Dose escalation safety study of Nanotax® in dogs [abstract]
Metadata[+] Show full item record
The goal of this project is to determine the suitability of CritiTech's existing formulation of fine-particle paclitaxel, Nanotax®, for the treatment of spontaneously-occurring cancer in dogs. The rationale behind this project is that paclitaxel is highly effective in the treatment of human cancers, but cannot be used in dogs because of their exquisite sensitivity to the solubilizing agents (e.g., CremophorEL®) used in commercially available formulations. Abraxane®, a paclitaxel coated with human serum albumin (HSA), is also unsatisfactory because the HSA induces an immune reaction in canines. CritiTech has demonstrated that Nanotax® increases overall survival in a mouse xenograft model of ovarian cancer and indeed has initiated Phase I human trials of the drug. To accomplish the objectives of this application, two specific aims will be pursued: (1) determine the maximally tolerated dose and assess the toxicities of Nanotax® administered to dogs by intravenous injection, and (2) determine the plasma pharmacokinetics of Nanotax® administered intravenously to dogs.
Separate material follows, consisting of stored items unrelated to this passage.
(** ** The category resolver *)

Section Resolver.

Variable DISTRIBUTORS : catalog.
Variable category : string.

(** The test of the first loop is the specification's substring test. *)
Lemma keyword_test (kw : string) :
  Py.contains (Py.lower kw) (Py.lower category) = true <-> occurs_in kw category.
Proof. apply contains_iff. Qed.

(** The first loop over any table: what it appends to [acc]. *)
Lemma first_loop_In (table : list (string * list string))
      (acc : list string) (k : string) :
  In k (fold_left
          (fun dist_categories '(key, cats) =>
             if Py.contains (Py.lower key) (Py.lower category)
             then (dist_categories ++ cats)%list
             else dist_categories)
          table acc)
  <-> In k acc
      \/ exists kw cats,
          In (kw, cats) table /\ occurs_in kw category /\ In k cats.
Proof.
  revert acc; induction table as [|[key cats] table IH]; intros acc; simpl.
  - split; [auto | intros [H | (kw & cs & [] & _)]; exact H].
  - rewrite IH. destruct (Py.contains _ _) eqn:E.
    + rewrite in_app_iff. split.
      * intros [[H|H] | (kw & cs & Hin & Hocc & Hk)]; [auto | | ].
        -- right. exists key, cats. repeat split; auto.
           now apply keyword_test.
        -- right. exists kw, cs. auto.
      * intros [H | (kw & cs & [Heq|Hin] & Hocc & Hk)]; [auto | | ].
        -- injection Heq as <- <-. auto.
        -- right. exists kw, cs. auto.
    + split.
      * intros [H | (kw & cs & Hin & Hocc & Hk)]; [auto|].
        right. exists kw, cs. auto.
      * intros [H | (kw & cs & [Heq|Hin] & Hocc & Hk)]; [auto | | ].
        -- injection Heq as <- <-. apply keyword_test in Hocc. congruence.
        -- right. exists kw, cs. auto.
Qed.
(** * The lazily populated file tree model of the GUI

    Shallow embedding of [gpt_engineer/applications/gui/file_tree_model.py]:
    the [FileTreeItem] node store and the [FileTreeModel] adapter that a
    Qt tree view queries.

    Python objects live in a heap (an arena indexed by allocation order),
    so that object identity, the parent back-reference and the in-place
    [append] on [child_items] are modelled as the interpreter performs
    them.  Methods are computations in a state-and-exception monad over
    that heap.  The file system is an oracle indexed by the number of
    system calls already made, so it may change between any two calls. *)

From Stdlib Require Import ZArith Lia Bool List Sorting.Sorted Sorting.Permutation.
From Stdlib Require Import Strings.String Strings.Ascii Structures.OrderedTypeEx.
From stdpp Require Import base option list strings gmap.

Local Open Scope string_scope.
Local Open Scope list_scope.
Local Open Scope Z_scope.

(** ** pathlib paths *)

(** A path is the sequence of its components behind the anchor (the
    [_tail] of a [PurePath]); the anchor itself, drive and root, is not
    represented. Every path of one model instance is the root path followed
    by more components, so all of them share the anchor of the root, and no
    method of the file looks at it. The root directory itself is the empty
    sequence. *)
Abbreviation Path := (list string) (only parsing).

(** [PurePath.name]: the final component, the empty string if there is
    none, as for a path that is its anchor alone. *)
Definition name (p : Path) : string := List.last p "".

(** [iterdir] builds each child path by appending one component. *)
Definition joinpath (p : Path) (n : string) : Path := p ++ [n].

(** ** The file system *)

(** What there is at a path, as the system calls see it: nothing (the
    [stat] fails with "no such file"); a regular file; a directory that can
    be listed; a directory whose listing is denied; or a path whose [stat]
    and listing fail with the given error number, as for a component that
    is too long or a parent directory that may not be searched. *)
Inductive fs_entry :=
| Absent
| RegularFile
| Directory (entries : list string)
| UnreadableDirectory
| StatFails (errno : Z).

(** What the file system holds at each path, at the time of the n-th
    system call of the session. *)
Definition FileSystem := nat -> Path -> fs_entry.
Clinically normal dogs (n=3) were treated with increasing amounts of Nanotax® while monitoring clinical signs of toxicity via physical examination and laboratory evaluation. Serial plasma samples were collected and analyzed for paclitaxel content to determine pharmacokinetic parameters for each dose level. Preliminary evaluation suggests that pharmacokinetic parameters are dose-linear and that the drug is rapidly cleared from circulation. The circulating half life is short which may be a result of clearance by the reticuloendothelial system. Final postmortem evaluation will be performed to determine whether the drug has accumulated in any organ system. We will use data generated to determine an appropriate starting dose for a Phase I/II study of Nanotax® in tumor-bearing dogs to determine tolerability in a patient population and efficacy against various canine cancers.